Study of an adsorption refrigeration system powered by parabolic trough collector and coupled with a heat pipe

Abstract

The aim of the current paper is to propose a study of a novel solar adsorptive cooling system, using activated carbon–ammonia pair, coupled with a parabolic trough collector (PTC) and a water-stainless steel heat pipe. A theoretical model, based on the thermodynamics of the adsorption process, heat and mass transfer within the porous medium and energy balance in the hybrid system components, is developed and a simulation code, written in FORTRAN, is carried out. This model, which has been validated by experimentation results, computes the temperature, pressure and adsorbed mass inside the adsorbent bed. The performance is assessed in terms of specific cooling power (SCP) and solar coefficient of performance (COPs). Furthermore, the effect of some important parameters on the system performance is discussed, and an optimization of these parameters is given.
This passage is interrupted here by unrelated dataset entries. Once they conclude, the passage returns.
(* ===== verification/Text.v ===== *)
(** * Text: the lexical level of the text format (prog/encoding.go)

    The parser works on one line at a time; its state is what is left of the line, the
    first error and the mode.  Texts are lists of bytes.  Numbers are printed with [%x] and
    [%v] and read with [strconv.ParseUint(s, 0, 64)], both modelled as the library defines
    them. *)

From S2P Require Import Prelude Bytes Types Prog.
From Stdlib Require Import Ascii.
Import Bytes Types Prog.

Module Text.

(** The bytes of a character and of a string of the source. *)
Definition chr (c : ascii) : Z := Z.of_N (N_of_ascii c).
Fixpoint str (s : string) : list Z :=
  match s with
  | EmptyString => []
  | String c s => chr c :: str s
  end.

(** ** Numbers *)

(** [strconv.FormatUint]: digits from the highest on; 64 digits are enough for any base. *)
Definition digitChar (d : Z) : Z := if decide (d < 10) then chr "0" + d else chr "a" + d - 10.
Fixpoint formatLoop (fuel : nat) (base n : Z) (acc : list Z) : list Z :=
  match fuel with
  | O => acc
  | S fuel =>
    let acc := digitChar (n `mod` base) :: acc in
    if decide (n `div` base = 0) then acc else formatLoop fuel base (n `div` base) acc
  end.
Definition formatUint (base n : Z) : list Z := formatLoop 64 base n [].

(** ["0x%x"] and ["%v"] *)
Definition printHex (n : Z) : list Z := str "0x" ++ formatUint 16 n.
Definition printDec (n : Z) : list Z := formatUint 10 n.

(** [strconv.lower] *)
Definition lower (c : Z) : Z := Z.lor c 32.
Definition isDigit (c : Z) : bool := bool_decide (chr "0" ≤ c ≤ chr "9").

Definition digitValue (c : Z) : option Z :=
  if isDigit c then Some (c - chr "0")
  else if decide (chr "a" ≤ lower c ≤ chr "z") then Some (lower c - chr "a" + 10)
  else None.

(** The loop of [ParseUint] over the digits; underscores are skipped. *)
Fixpoint parseDigits (base n : Z) (s : list Z) : option Z :=
  match s with
  | [] => Some n
  | c :: s =>
    if decide (c = chr "_") then parseDigits base n s
    else
      match digitValue c with
      | None => None
      | Some d =>
        if decide (base ≤ d) then None
        else if decide (2 ^ 64 ≤ n * base + d) then None
        else parseDigits base (n * base + d) s
      end
  end.

(** [strconv.underscoreOK]; [saw] is the last kind of character. *)
Inductive saw := SawBegin | SawDigit | SawUnderscore | SawOther.
Fixpoint underscoreLoop (hex : bool) (w : saw) (s : list Z) : bool :=
  match s with
  | [] => match w with SawUnderscore => false | _ => true end
  | c :: s =>
    if isDigit c || hex && bool_decide (chr "a" ≤ lower c ≤ chr "f") then underscoreLoop hex SawDigit s
    else if decide (c = chr "_") then
      match w with SawDigit => underscoreLoop hex SawUnderscore s | _ => false end
    else match w with SawUnderscore => false | _ => underscoreLoop hex SawOther s end
  end.
Definition underscoreOK (s : list Z) : bool :=
  let s := match s with c :: s' => if decide (c = chr "-" ∨ c = chr "+") then s' else s | [] => s end in
  match s with
  | z :: c :: s' =>
    if decide (z = chr "0" ∧ (lower c = chr "b" ∨ lower c = chr "o" ∨ lower c = chr "x"))
    then underscoreLoop (bool_decide (lower c = chr "x")) SawDigit s'
    else underscoreLoop false SawBegin s
  | _ => underscoreLoop false SawBegin s
  end.

(** [strconv.ParseUint(s, 0, 64)]; [None] stands for any of its errors. *)
Definition ParseUint (s : list Z) : option Z :=
  let parse base digits :=
    match parseDigits base 0 digits with
    | Some n => if bool_decide (chr "_" ∈ digits) && negb (underscoreOK s) then None else Some n
    | None => None
    end in
  match s with
  | [] => None
  | z :: s' =>
    if decide (z = chr "0") then
      match s' with
      | c :: _ :: _ =>
        if decide (lower c = chr "b") then parse 2 (drop 2 s)
        else if decide (lower c = chr "o") then parse 8 (drop 2 s)
        else if decide (lower c = chr "x") then parse 16 (drop 2 s)
        else parse 8 s'
      | _ => parse 8 s'
      end
    else parse 10 s
  end.

(** ** The parser *)

Record parser := MkParser { rest : list Z; perr : option string; strict : bool }.

Definition setRest (p : parser) (l : list Z) : parser := MkParser l (perr p) (strict p).
Definition failf (p : parser) (msg : string) : parser :=
  match perr p with Some _ => p | None => MkParser (rest p) (Some msg) (strict p) end.
Definition strictFailf (p : parser) (msg : string) : parser := if strict p then failf p msg else p.

Definition EOF (p : parser) : bool := bool_decide (rest p = []).

Definition Char (p : parser) : Z * parser :=
  match perr p with
  | Some _ => (0, p)
  | None => match rest p with [] => (0, failf p "unexpected eof") | c :: _ => (c, p) end
  end.

Definition HasNext (p : parser) (s : list Z) : bool :=
  match perr p with Some _ => false | None => bool_decide (take (length s) (rest p) = s) end.

Definition isWs (c : Z) : Prop := c = chr " " ∨ c = 9.
#[export] Instance isWs_dec c : Decision (isWs c) := _.
Fixpoint skipWs (l : list Z) : list Z :=
  match l with
  | c :: l' => if decide (isWs c) then skipWs l' else l
  | [] => []
  end.
Definition SkipWs (p : parser) : parser := setRest p (skipWs (rest p)).

Definition Parse (p : parser) (ch : Z) : parser :=
  match perr p with
  | Some _ => p
  | None =>
    match rest p with
    | [] => failf p "got EOF"
    | c :: l => if decide (c = ch) then SkipWs (setRest p l) else failf p "unexpected character"
    end
  end.

Definition consume (p : parser) : Z * parser :=
  match perr p with
  | Some _ => (0, p)
  | None => match rest p with [] => (0, failf p "unexpected eof") | c :: l => (c, setRest p l) end
  end.

Definition isIdent (c : Z) : bool :=
  bool_decide (chr "a" ≤ c ≤ chr "z" ∨ chr "A" ≤ c ≤ chr "Z" ∨ chr "0" ≤ c ≤ chr "9" ∨ c = chr "_" ∨ c = chr "$").
Fixpoint spanIdent (l : list Z) : list Z * list Z :=
  match l with
  | c :: l' => if isIdent c then let '(a, b) := spanIdent l' in (c :: a, b) else ([], l)
  | [] => ([], [])
  end.
Definition Ident (p : parser) : list Z * parser :=
  let '(s, l) := spanIdent (rest p) in
  if decide (s = []) then ([], failf p "failed to parse identifier")
  else (s, SkipWs (setRest p l)).

(** ** Hexadecimal digits *)

Definition toHexChar (v : Z) : res Z :=
  if decide (16 ≤ v) then Panic "bad hex char"
  else Ret (if decide (v < 10) then chr "0" + v else chr "a" + v - 10).

Definition fromHexChar (v : Z) : Z * bool :=
  if decide (chr "0" ≤ v ≤ chr "9") then (v - chr "0", true)
  else if decide (chr "a" ≤ v ≤ chr "f") then (v - chr "a" + 10, true)
  else (0, false).

(** [byteToHex] returns the low digit first. *)
Definition byteToHex (v : Z) : res (Z * Z) :=
  let! lo := toHexChar (Z.land v 15) in
  let! hi := toHexChar (Z.shiftr v 4) in Ret (lo, hi).
Definition hexToByte (lo hi : Z) : Z * bool :=
  let '(h, ok1) := fromHexChar hi in
  let '(l, ok2) := fromHexChar lo in
  (wrapU 8 (Z.shiftl h 4 + l), ok1 && ok2).

(** [hex.EncodeToString] and [hex.DecodeString], which also accepts capital letters. *)
Definition hexEncode (data : list Z) : list Z :=
  concat ((λ v, [digitChar (v `div` 16); digitChar (v `mod` 16)]) <$> data).
Definition fromHexAny (c : Z) : option Z :=
  if decide (chr "0" ≤ c ≤ chr "9") then Some (c - chr "0")
  else if decide (chr "a" ≤ c ≤ chr "f") then Some (c - chr "a" + 10)
  else if decide (chr "A" ≤ c ≤ chr "F") then Some (c - chr "A" + 10)
  else None.
Fixpoint hexDecode (s : list Z) : option (list Z) :=
  match s with
  | [] => Some []
  | [_] => None
  | hi :: lo :: s =>
    match fromHexAny hi, fromHexAny lo, hexDecode s with
    | Some h, Some l, Some data => Some (h * 16 + l :: data)
    | _, _, _ => None
    end
  end.
Module Generate.

(** ** Generators *)

Record randGen := MkRand {
  Rand_ : rng;
  inGenerateResource : bool;
  inPatchConditional : bool;
  recDepth : gmap string Z
}.

Definition newRand (r : rng) : randGen := MkRand r false false ∅.

Record gst := MkG { gR : randGen; gS : Analysis.state; gM : mem }.
Notation gen A := (gst → res (A * gst)) (only parsing).

Definition gret {A} (x : A) : gen A := λ g, Ret (x, g).
Definition gbind {A B} (m : gen A) (k : A → gen B) : gen B := λ g, let! '(x, g) := m g in k x g.
Notation "'let*' x := m 'in' k" := (gbind m (λ x, k))
  (at level 200, x binder, m at level 100, k at level 200, right associativity).

Definition pure {A} (x : res A) : gen A := λ g, let! x := x in Ret (x, g).
Definition withRand (f : randGen → randGen) : gen unit := λ g, Ret (tt, MkG (f (gR g)) (gS g) (gM g)).
Definition draw {A} (f : rng → res (A * rng)) : gen A := λ g,
  let! '(x, r) := f (Rand_ (gR g)) in
  Ret (x, MkG (MkRand r (inGenerateResource (gR g)) (inPatchConditional (gR g)) (recDepth (gR g))) (gS g) (gM g)).
Definition onMem {A} (f : mem → res (A * mem)) : gen A := λ g,
  let! '(x, m) := f (gM g) in Ret (x, MkG (gR g) (gS g) m).
Definition onState {A} (f : Analysis.state → res (A * Analysis.state)) : gen A := λ g,
  let! '(x, s) := f (gS g) in Ret (x, MkG (gR g) s (gM g)).
Definition getHeap : gen heap := λ g, Ret (mHeap (gM g), g).
Definition getState : gen Analysis.state := λ g, Ret (gS g, g).
Definition getRand : gen randGen := λ g, Ret (gR g, g).

(** [for _, x := range l] *)
Fixpoint gfor {A S} (f : A → S → gen S) (l : list A) (s : S) : gen S :=
  match l with
  | [] => gret s
  | x :: l => let* s := f x s in gfor f l s
  end.

Definition setInResource (b : bool) : gen unit :=
  withRand (λ r, MkRand (Rand_ r) b (inPatchConditional r) (recDepth r)).
Definition setInPatch (b : bool) : gen unit :=
  withRand (λ r, MkRand (Rand_ r) (inGenerateResource r) b (recDepth r)).
Definition setDepth (f : gmap string Z → gmap string Z) : gen unit :=
  withRand (λ r, MkRand (Rand_ r) (inGenerateResource r) (inPatchConditional r) (f (recDepth r))).

(** One of the elements of a slice. *)
Definition chooseOf {A} (l : list A) : gen A :=
  let* k := draw (intn (Z.of_nat (length l))) in pure (index l k).

Section target.
Context (target : Target).
Notation typeAt := (typeAt (typeRefs target)).

(** Fields of the target that only generation reads: its architecture, the lengths of long
    file names, the constructors of each resource and the generators of special types. *)
Context (Arch : string) (SpecialFileLenghts : list Z) (resourceCtors : string → list Resources.ResourceCtor).
Notation ga := (bool → Typ → Dir → gst → res ((Arg * list Call) * gst)) (only parsing).
Context (SpecialTypes : string → option (ga → Typ → Dir → gen (Arg * list Call))).
Context (ifuzzGenerate : Config → rng → list Z * rng).
Context (ct : Prio.ChoiceTable) (corpus : list (list Call)).
(** The orders in which maps are visited. *)
Context (order : list (positive * Arg) → list (positive * Arg)).
Context (resOrder : list (string * list positive) → list (string * list positive)).
(** The fuel of default arguments and of loops. *)
Context (dfuel lfuel : nat).

Notation isCompatibleResource := (Resources.isCompatibleResource target).

Definition allocAddr (t : Typ) (dir : Dir) (size : Z) (data : Arg) : gen Arg :=
  let* h := getHeap in
  let* td := pure (argType target h data) in
  let* addr := onState (λ s,
    let! '(addr, ma) := MemAlloc.alloc 2 (Analysis.ma s) size (TypeAlign (common td)) in
    Ret (addr, Analysis.MkState (Analysis.files s) (Analysis.resources s) (Analysis.strings s) ma (Analysis.va s))) in
  onMem (MakePointerArg t dir addr data).

Definition allocVMA (t : Typ) (dir : Dir) (numPages : Z) : gen Arg :=
  let* s := getState in
  let* '(page, va) := draw (λ r, let! '(page, va, r) := VmaAlloc.alloc (Analysis.va s) numPages r in Ret (page, va, r)) in
  let* _ := onState (λ s, Ret (tt, Analysis.MkState (Analysis.files s) (Analysis.resources s) (Analysis.strings s) (Analysis.ma s) va)) in
  onMem (MakeVmaPointerArg t dir (page *! PageSize target) (numPages *! PageSize target)).

(** ** Resources *)

(** The order of Go strings, on the names of types. *)
Definition nameLe {A} (x y : string * A) : bool := String.leb x.1 y.1.

(** The name of the type of a result. *)
Definition resultName (i : positive) : gen string :=
  let* h := getHeap in let* t := pure (argType target h (ResultArg i)) in gret (Name t).

Definition MakeResult (t : Typ) (dir : Dir) (r : option positive) (v : Z) : gen Arg :=
  let* i := onMem (MakeResultArg t dir r v) in gret (ResultArg i).

Definition existingResource (t : Typ) (desc : ResourceDesc) (dir : Dir) : gen (option Arg) :=
  let* s := getState in
  let* alltypes := gfor (λ kr l,
    let* first := pure (index kr.2 0) in
    let* name := resultName first in gret (l ++ [(name, kr.2)])) (resOrder (map_to_list (Analysis.resources s))) [] in
  let* allres := gfor (λ nr allres,
    let* c := pure (isCompatibleResource (resName desc) nr.1) in
    let* c :=
      if (c : bool) then gret true
      else
        let* b := draw (oneOf 50) in
        if (b : bool) then let* kind := pure (index (resKind desc) 0) in pure (isCompatibleResource kind nr.1)
        else gret false in
    gret (if (c : bool) then allres ++ nr.2 else allres)) (merge_sort nameLe alltypes) [] in
  match allres with
  | [] => gret None
  | _ => let* r := chooseOf allres in let* a := MakeResult t dir (Some r) 0 in gret (Some a)
  end.

Definition enabledCtors (kind : string) : res (list Resources.ResourceCtor) :=
  for_list (λ info ret,
    let! g := Prio.Generatable ct (Z.of_nat (Resources.ctorCall info)) in
    Ret (if (g : bool) then ret ++ [info] else ret)) (resourceCtors kind) [].

(** Another kind of resource once in a while. *)
Definition spoofKind (desc : ResourceDesc) (kind : string) (ctors : list Resources.ResourceCtor) :
    gen (string * list Resources.ResourceCtor) :=
  let* spoof := if decide (Resources target ≠ []) then draw (oneOf 1000) else gret false in
  if negb spoof then gret (kind, ctors)
  else
    let* kind0 := pure (index (resKind desc) 0) in
    let* all := gfor (λ kind1 all,
      let* c := pure (isCompatibleResource kind0 kind1) in gret (if (c : bool) then all ++ [(kind1, tt)] else all))
      (elements (list_to_set (resName <$> Resources target) : gset string)) [] in
    let* _ := if decide (all = []) then pure (Panic "got no spoof resources") else gret tt in
    let* '(kind1, _) := chooseOf (merge_sort nameLe all) in
    let* ctors1 := pure (enabledCtors kind1) in
    gret (if decide (ctors1 ≠ []) then (kind1, ctors1) else (kind, ctors)).

Definition chooseCtor (ctors : list Resources.ResourceCtor) : gen Syscall :=
  let precise := filter (λ c, Resources.Precise c = true) ctors in
  let* c1 := match precise with [] => gret None | _ => let* c := chooseOf precise in gret (Some c) end in
  let* again := match c1 with None => gret true | Some _ => draw (oneOf 3) end in
  let* c := match c1 with
            | Some c => if (again : bool) then chooseOf ctors else gret c
            | None => chooseOf ctors
            end in
  pure (index (Syscalls target) (Z.of_nat (Resources.ctorCall c))).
The simulation results have shown that there exists, for each aperture width value of the collector ( W), an optimum external radius of adsorbent bed ( R 2). Under the operating and design conditions of evaporation temperature T ev = 0 °C, condensing temperature T con = 28 °C, adsorption temperature T ads = 24 °C, W = 0.70 m, R 2 = 0.145 m and reactor length of 0.5 m, an optimal corresponding COPs is found to be of the order of 0.18.